WHAT TO DO: Look through the entries below and extract exactly the lines from the one containing "(Z.of_nat (length usingPods)))])." through the one containing "Definition GetSecret (namespace", ends included.

GIVEN RECORDS:
╔══

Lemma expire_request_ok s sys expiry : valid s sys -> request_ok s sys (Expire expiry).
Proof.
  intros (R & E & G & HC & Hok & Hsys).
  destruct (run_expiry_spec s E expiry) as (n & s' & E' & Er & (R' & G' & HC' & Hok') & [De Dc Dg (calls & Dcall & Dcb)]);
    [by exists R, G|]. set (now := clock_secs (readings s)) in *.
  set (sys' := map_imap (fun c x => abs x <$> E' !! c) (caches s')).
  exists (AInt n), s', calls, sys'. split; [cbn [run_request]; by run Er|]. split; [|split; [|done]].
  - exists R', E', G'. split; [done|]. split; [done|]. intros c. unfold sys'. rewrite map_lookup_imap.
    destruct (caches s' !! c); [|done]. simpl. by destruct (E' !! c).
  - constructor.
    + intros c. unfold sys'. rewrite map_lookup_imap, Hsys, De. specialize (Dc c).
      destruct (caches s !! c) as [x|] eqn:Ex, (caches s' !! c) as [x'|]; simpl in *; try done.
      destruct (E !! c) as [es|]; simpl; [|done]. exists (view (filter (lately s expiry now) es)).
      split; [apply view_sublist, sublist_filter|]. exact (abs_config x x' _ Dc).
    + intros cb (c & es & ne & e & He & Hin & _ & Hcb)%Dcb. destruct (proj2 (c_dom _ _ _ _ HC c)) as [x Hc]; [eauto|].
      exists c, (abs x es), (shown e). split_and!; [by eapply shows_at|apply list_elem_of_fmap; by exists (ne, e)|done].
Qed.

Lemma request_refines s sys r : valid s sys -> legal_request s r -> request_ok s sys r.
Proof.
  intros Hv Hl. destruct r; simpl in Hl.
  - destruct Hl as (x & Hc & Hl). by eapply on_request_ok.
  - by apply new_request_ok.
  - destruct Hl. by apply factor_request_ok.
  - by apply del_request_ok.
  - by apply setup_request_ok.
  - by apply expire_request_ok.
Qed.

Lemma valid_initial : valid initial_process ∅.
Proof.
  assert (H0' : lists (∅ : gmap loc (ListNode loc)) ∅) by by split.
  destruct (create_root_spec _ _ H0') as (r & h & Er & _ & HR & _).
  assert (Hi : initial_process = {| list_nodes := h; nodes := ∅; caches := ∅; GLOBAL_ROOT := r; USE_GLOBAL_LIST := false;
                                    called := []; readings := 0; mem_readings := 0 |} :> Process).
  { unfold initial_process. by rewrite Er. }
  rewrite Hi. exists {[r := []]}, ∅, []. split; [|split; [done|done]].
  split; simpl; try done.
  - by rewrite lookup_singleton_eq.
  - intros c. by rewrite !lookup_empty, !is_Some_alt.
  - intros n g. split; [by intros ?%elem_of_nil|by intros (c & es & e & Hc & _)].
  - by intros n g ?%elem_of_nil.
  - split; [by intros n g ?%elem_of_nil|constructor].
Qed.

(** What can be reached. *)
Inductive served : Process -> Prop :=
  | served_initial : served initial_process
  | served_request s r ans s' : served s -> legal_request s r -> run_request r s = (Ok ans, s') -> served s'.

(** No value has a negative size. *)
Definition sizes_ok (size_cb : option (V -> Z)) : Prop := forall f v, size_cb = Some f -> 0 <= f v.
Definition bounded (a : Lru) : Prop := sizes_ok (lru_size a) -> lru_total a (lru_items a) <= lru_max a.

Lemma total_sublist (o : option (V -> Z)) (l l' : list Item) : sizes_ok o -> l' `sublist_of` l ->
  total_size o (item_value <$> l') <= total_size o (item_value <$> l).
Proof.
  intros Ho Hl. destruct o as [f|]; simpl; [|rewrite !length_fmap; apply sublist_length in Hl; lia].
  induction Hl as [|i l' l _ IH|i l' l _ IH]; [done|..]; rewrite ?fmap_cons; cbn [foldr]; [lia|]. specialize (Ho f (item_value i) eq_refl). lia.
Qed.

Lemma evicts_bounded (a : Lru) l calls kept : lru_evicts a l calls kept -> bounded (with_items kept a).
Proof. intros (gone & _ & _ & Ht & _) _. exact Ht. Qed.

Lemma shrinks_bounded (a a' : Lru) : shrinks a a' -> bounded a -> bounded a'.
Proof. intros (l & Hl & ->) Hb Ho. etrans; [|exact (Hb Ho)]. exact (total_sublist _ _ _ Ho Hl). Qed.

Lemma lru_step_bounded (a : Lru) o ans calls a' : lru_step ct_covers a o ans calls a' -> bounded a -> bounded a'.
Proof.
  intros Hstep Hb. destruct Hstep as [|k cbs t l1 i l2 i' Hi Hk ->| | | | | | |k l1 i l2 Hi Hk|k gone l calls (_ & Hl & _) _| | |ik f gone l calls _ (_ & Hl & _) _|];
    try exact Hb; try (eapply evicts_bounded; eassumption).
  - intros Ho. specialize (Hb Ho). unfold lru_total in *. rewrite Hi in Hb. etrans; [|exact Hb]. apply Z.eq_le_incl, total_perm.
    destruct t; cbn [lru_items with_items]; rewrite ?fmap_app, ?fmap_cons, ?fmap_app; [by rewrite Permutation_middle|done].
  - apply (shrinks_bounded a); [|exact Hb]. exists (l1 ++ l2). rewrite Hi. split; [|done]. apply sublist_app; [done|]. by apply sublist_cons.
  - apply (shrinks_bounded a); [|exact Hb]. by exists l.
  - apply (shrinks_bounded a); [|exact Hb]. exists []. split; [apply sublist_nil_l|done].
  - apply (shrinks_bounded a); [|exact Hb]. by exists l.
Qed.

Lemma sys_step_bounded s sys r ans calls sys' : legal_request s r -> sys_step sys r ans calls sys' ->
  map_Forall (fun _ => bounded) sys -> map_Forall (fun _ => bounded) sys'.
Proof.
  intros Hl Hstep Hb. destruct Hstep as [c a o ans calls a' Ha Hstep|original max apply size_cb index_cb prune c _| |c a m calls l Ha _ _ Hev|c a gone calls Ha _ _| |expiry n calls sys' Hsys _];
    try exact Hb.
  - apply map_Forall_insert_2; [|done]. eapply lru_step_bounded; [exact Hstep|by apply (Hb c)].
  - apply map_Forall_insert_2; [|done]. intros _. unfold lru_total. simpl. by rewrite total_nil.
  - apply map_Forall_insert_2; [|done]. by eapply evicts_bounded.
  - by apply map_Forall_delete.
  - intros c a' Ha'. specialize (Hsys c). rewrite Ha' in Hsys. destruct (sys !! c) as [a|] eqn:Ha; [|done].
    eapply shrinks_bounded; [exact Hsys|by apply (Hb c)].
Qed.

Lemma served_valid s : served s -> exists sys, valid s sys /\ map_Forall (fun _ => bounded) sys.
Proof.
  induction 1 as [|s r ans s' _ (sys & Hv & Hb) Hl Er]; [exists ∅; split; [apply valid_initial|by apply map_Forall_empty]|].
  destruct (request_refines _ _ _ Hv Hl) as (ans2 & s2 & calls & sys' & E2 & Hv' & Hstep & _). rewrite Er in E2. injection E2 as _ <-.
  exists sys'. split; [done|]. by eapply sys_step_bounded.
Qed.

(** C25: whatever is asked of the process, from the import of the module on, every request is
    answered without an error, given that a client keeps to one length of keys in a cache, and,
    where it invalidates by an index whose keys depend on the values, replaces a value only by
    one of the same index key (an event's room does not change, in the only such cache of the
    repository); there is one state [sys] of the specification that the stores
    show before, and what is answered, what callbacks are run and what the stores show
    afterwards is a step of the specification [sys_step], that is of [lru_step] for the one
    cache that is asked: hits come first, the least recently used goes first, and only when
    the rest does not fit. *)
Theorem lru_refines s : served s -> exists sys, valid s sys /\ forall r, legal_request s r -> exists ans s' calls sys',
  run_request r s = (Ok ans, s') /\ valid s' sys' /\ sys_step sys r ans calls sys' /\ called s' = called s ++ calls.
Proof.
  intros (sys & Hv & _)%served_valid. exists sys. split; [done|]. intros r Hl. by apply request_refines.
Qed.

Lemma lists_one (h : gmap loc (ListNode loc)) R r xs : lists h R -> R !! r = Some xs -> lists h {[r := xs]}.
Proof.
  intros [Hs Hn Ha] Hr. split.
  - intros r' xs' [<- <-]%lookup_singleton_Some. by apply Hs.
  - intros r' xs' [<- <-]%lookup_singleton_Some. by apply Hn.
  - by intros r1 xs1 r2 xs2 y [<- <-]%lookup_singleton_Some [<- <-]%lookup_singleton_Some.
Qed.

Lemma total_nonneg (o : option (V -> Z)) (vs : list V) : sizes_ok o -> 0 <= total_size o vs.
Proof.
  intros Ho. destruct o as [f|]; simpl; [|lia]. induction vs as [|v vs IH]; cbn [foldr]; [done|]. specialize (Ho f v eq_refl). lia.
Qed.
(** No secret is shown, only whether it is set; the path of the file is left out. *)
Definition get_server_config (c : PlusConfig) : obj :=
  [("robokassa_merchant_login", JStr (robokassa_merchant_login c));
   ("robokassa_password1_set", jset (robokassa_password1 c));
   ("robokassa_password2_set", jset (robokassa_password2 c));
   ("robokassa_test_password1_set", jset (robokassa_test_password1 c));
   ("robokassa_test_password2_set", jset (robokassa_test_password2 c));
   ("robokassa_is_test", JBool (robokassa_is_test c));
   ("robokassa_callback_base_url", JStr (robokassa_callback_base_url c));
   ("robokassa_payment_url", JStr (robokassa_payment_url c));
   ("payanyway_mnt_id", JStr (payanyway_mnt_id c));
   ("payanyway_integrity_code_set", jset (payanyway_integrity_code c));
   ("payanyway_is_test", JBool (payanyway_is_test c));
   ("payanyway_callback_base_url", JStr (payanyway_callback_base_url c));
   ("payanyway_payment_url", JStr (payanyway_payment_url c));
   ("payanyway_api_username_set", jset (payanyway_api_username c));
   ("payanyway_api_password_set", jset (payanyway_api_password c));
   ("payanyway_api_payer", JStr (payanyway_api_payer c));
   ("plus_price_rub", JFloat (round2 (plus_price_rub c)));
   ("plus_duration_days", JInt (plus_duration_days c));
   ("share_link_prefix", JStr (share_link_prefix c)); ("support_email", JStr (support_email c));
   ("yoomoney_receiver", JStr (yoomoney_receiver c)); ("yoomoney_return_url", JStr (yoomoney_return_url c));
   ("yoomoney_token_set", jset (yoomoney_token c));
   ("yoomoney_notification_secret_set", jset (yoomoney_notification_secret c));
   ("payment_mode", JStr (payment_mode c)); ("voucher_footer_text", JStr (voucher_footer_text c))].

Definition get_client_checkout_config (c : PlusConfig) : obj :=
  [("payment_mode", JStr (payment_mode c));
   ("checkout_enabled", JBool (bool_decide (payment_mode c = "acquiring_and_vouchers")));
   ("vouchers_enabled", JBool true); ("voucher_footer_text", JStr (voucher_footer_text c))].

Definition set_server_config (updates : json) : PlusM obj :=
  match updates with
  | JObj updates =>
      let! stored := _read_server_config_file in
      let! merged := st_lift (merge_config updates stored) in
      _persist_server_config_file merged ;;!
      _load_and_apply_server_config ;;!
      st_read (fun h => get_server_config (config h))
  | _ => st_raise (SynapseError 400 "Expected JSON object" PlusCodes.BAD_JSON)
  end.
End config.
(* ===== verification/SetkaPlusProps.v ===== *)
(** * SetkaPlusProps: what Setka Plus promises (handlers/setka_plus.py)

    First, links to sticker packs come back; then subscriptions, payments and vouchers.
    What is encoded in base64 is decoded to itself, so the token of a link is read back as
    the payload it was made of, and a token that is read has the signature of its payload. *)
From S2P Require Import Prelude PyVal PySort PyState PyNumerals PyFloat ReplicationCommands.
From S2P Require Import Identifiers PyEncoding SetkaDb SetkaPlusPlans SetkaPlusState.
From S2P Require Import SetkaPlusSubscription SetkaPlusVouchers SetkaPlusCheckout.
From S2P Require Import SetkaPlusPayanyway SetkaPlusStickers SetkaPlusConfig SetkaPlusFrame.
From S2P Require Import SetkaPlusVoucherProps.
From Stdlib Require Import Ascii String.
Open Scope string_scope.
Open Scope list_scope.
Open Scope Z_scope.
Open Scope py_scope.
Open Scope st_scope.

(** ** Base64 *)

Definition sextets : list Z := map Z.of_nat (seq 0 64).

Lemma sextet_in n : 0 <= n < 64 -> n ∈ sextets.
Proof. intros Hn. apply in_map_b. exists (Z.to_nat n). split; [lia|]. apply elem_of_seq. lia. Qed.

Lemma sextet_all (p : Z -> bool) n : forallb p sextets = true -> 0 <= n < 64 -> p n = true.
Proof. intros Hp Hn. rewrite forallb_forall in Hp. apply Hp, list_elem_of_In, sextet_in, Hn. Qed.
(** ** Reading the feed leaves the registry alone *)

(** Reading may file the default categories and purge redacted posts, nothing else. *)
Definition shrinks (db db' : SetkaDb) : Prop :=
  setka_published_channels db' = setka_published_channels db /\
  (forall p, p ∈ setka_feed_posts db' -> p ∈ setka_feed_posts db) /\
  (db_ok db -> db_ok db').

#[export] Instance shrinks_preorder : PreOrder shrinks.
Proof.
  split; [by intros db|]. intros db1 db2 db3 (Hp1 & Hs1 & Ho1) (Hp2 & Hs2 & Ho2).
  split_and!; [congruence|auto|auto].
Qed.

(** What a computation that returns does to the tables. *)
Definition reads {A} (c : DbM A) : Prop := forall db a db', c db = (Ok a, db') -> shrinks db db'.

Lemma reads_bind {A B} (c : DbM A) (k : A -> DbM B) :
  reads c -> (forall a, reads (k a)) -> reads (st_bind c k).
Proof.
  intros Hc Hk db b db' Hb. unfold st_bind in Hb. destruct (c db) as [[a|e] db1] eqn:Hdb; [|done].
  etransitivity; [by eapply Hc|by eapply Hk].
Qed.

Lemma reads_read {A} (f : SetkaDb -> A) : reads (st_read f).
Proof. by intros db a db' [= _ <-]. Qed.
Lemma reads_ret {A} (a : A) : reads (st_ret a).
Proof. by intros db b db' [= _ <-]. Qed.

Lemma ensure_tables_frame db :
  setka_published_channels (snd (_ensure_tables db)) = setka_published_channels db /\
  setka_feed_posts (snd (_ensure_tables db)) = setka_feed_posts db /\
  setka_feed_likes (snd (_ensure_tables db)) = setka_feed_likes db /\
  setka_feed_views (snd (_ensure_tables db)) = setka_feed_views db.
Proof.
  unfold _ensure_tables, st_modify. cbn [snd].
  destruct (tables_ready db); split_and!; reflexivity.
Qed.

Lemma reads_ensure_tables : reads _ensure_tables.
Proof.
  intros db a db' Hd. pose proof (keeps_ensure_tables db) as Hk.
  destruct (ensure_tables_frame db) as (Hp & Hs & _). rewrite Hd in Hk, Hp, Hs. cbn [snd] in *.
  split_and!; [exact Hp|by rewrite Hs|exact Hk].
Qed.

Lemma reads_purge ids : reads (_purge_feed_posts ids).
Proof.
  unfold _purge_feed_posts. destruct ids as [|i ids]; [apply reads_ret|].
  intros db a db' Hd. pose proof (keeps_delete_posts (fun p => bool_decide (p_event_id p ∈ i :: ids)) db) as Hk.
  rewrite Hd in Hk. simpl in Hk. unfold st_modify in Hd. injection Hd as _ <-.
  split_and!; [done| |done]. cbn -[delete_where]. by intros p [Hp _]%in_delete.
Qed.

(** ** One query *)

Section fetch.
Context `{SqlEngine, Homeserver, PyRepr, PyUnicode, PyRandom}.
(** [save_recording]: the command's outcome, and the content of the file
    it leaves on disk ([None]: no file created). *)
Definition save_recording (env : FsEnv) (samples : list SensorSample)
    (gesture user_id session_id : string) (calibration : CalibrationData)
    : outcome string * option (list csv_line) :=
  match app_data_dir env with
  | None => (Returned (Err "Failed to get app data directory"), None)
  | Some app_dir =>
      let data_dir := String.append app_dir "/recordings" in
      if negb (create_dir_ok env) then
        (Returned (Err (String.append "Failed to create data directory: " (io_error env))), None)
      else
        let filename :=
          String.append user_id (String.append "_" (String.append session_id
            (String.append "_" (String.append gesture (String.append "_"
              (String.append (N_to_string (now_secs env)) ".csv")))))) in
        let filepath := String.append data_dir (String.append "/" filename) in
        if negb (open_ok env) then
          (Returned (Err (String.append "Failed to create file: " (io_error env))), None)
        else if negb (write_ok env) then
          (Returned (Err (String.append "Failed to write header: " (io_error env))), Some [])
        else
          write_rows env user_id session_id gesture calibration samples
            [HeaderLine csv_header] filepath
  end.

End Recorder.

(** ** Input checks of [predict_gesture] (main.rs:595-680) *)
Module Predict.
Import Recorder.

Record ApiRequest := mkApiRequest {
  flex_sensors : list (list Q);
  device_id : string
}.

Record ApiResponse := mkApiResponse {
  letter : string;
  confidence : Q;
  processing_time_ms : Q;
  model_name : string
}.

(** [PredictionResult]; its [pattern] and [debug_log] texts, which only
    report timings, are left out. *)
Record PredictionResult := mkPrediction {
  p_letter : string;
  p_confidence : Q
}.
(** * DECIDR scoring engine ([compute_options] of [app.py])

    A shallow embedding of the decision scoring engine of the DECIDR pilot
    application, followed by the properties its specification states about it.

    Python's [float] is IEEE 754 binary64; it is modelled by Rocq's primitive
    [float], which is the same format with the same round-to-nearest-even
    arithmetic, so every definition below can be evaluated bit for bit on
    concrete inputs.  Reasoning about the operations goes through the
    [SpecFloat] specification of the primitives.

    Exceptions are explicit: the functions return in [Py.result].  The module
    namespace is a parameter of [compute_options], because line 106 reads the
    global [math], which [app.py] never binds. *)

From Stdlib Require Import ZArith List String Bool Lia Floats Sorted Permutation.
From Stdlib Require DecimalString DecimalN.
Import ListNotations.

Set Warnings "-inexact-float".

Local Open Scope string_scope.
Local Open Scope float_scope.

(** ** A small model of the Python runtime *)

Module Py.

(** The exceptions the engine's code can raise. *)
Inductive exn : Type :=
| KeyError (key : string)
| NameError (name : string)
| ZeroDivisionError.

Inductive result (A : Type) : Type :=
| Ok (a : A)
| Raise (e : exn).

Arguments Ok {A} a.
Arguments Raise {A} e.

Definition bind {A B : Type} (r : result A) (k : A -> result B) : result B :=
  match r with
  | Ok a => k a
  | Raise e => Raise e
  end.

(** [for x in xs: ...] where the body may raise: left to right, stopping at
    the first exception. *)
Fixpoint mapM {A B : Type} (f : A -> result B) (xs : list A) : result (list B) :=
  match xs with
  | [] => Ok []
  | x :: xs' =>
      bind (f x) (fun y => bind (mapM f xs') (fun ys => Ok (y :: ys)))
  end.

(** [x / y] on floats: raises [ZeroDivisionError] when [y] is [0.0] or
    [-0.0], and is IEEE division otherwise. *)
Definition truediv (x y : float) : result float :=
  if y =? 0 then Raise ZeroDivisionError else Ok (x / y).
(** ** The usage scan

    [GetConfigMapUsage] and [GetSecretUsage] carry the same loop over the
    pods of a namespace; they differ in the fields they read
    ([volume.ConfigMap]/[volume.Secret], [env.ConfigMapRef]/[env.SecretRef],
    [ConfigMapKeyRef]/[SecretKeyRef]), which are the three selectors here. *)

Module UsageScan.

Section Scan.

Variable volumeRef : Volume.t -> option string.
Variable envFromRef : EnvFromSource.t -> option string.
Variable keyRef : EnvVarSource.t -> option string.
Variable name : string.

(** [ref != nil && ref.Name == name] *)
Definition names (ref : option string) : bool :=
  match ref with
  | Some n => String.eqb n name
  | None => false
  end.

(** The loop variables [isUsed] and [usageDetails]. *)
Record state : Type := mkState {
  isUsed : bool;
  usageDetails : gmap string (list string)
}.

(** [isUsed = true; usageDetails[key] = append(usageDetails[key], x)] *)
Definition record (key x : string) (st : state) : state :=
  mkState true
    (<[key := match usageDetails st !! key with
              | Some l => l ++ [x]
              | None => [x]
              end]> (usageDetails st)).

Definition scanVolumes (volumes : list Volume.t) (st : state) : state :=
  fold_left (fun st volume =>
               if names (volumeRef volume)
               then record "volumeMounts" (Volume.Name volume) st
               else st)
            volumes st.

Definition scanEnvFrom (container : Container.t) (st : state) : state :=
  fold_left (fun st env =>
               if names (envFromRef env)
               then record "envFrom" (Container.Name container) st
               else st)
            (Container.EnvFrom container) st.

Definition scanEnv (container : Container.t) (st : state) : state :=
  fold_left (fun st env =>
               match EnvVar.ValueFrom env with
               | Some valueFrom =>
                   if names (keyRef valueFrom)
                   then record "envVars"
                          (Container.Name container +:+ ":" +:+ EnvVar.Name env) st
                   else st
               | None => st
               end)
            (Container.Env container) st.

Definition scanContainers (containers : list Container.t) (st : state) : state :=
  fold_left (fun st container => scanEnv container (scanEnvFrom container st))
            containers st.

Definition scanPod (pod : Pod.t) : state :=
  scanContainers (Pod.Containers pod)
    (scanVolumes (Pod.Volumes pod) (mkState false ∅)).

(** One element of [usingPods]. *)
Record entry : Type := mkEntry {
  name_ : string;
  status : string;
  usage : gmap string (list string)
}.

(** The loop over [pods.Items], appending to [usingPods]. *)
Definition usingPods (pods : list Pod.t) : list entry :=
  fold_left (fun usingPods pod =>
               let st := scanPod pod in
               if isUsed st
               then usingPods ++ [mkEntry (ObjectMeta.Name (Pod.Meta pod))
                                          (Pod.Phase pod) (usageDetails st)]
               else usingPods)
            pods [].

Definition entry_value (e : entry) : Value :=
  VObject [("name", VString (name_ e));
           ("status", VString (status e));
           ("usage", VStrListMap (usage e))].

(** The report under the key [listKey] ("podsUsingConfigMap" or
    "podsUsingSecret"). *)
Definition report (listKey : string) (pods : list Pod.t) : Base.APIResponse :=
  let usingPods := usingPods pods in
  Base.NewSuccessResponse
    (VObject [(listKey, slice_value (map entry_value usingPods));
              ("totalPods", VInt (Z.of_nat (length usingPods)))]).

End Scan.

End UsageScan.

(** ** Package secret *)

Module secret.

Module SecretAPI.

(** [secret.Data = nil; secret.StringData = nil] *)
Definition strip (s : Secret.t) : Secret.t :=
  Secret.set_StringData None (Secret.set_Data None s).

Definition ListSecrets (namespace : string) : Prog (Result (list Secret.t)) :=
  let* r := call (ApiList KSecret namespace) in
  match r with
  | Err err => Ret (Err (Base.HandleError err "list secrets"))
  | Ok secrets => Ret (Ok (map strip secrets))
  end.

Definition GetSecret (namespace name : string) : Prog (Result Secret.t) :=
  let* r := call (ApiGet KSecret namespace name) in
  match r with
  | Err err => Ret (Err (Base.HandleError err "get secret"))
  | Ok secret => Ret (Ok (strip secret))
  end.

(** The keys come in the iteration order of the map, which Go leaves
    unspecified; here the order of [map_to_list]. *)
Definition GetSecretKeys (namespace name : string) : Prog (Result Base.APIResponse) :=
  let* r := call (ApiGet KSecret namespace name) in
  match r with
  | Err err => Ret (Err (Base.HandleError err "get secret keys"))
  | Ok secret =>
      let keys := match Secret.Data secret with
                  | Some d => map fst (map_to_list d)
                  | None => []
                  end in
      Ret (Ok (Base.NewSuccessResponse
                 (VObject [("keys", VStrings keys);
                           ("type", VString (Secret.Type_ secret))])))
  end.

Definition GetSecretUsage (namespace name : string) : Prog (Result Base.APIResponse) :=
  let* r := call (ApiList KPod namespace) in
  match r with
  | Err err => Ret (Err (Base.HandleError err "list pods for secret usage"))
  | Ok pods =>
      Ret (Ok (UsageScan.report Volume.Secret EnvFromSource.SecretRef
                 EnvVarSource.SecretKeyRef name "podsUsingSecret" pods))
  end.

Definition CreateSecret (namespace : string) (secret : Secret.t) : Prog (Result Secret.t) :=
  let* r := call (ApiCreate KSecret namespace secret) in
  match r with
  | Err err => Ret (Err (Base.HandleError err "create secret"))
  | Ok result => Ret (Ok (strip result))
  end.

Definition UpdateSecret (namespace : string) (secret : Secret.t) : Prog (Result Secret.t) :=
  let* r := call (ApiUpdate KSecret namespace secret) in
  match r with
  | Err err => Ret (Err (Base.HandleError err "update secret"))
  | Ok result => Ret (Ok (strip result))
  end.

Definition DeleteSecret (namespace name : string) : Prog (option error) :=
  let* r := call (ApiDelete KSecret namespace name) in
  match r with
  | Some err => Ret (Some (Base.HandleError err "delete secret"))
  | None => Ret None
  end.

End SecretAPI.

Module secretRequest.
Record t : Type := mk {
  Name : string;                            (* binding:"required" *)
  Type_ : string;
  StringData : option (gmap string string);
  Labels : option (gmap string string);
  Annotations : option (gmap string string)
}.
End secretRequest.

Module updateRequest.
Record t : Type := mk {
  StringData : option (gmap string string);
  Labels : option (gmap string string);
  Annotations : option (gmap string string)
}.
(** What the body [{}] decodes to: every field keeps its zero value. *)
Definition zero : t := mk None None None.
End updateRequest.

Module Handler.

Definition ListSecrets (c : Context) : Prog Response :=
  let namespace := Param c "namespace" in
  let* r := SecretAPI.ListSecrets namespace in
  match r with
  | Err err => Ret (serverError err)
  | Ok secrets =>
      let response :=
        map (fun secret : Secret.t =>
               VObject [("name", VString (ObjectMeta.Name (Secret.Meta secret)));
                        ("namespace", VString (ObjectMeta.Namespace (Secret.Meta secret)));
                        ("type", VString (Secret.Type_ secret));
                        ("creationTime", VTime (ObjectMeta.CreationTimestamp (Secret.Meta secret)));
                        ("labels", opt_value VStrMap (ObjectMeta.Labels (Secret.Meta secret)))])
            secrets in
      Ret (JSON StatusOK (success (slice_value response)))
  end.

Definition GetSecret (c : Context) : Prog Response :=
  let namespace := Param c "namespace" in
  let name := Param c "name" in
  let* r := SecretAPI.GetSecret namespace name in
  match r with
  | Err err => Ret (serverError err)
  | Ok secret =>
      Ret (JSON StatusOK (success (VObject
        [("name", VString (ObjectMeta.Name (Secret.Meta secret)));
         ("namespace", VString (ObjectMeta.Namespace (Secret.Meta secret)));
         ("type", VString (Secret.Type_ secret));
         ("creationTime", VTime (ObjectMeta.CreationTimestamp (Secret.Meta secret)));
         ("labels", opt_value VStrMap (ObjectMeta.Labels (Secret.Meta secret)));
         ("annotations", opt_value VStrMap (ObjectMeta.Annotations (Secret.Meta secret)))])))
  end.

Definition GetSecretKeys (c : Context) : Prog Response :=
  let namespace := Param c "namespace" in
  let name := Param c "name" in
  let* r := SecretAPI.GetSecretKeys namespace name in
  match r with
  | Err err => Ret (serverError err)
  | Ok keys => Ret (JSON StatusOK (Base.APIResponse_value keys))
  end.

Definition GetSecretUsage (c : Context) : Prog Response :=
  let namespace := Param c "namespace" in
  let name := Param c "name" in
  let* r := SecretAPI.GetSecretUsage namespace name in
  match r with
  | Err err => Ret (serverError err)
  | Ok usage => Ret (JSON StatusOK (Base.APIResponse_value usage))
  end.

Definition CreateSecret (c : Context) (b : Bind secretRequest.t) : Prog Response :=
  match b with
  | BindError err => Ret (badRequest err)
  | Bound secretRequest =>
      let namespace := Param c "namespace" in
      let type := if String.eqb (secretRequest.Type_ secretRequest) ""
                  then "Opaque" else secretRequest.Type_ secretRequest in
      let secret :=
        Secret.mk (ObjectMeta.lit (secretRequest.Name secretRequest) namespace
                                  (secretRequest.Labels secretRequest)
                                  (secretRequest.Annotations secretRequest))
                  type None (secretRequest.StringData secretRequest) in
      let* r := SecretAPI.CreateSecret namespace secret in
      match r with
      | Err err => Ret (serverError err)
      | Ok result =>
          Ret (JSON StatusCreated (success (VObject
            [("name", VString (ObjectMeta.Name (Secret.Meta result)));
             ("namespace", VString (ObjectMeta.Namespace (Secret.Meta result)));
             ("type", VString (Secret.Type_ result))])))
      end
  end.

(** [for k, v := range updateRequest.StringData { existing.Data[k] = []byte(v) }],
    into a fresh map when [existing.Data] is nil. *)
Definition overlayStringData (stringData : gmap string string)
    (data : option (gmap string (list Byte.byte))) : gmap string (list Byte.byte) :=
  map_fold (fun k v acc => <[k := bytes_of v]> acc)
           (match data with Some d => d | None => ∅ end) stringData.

╚══

RESPONSE:
              ("totalPods", VInt (Z.of_nat (length usingPods)))]).

End Scan.

End UsageScan.

(** ** Package secret *)

Module secret.

Module SecretAPI.

(** [secret.Data = nil; secret.StringData = nil] *)
Definition strip (s : Secret.t) : Secret.t :=
  Secret.set_StringData None (Secret.set_Data None s).

Definition ListSecrets (namespace : string) : Prog (Result (list Secret.t)) :=
  let* r := call (ApiList KSecret namespace) in
  match r with
  | Err err => Ret (Err (Base.HandleError err "list secrets"))
  | Ok secrets => Ret (Ok (map strip secrets))
  end.

Definition GetSecret (namespace name : string) : Prog (Result Secret.t) :=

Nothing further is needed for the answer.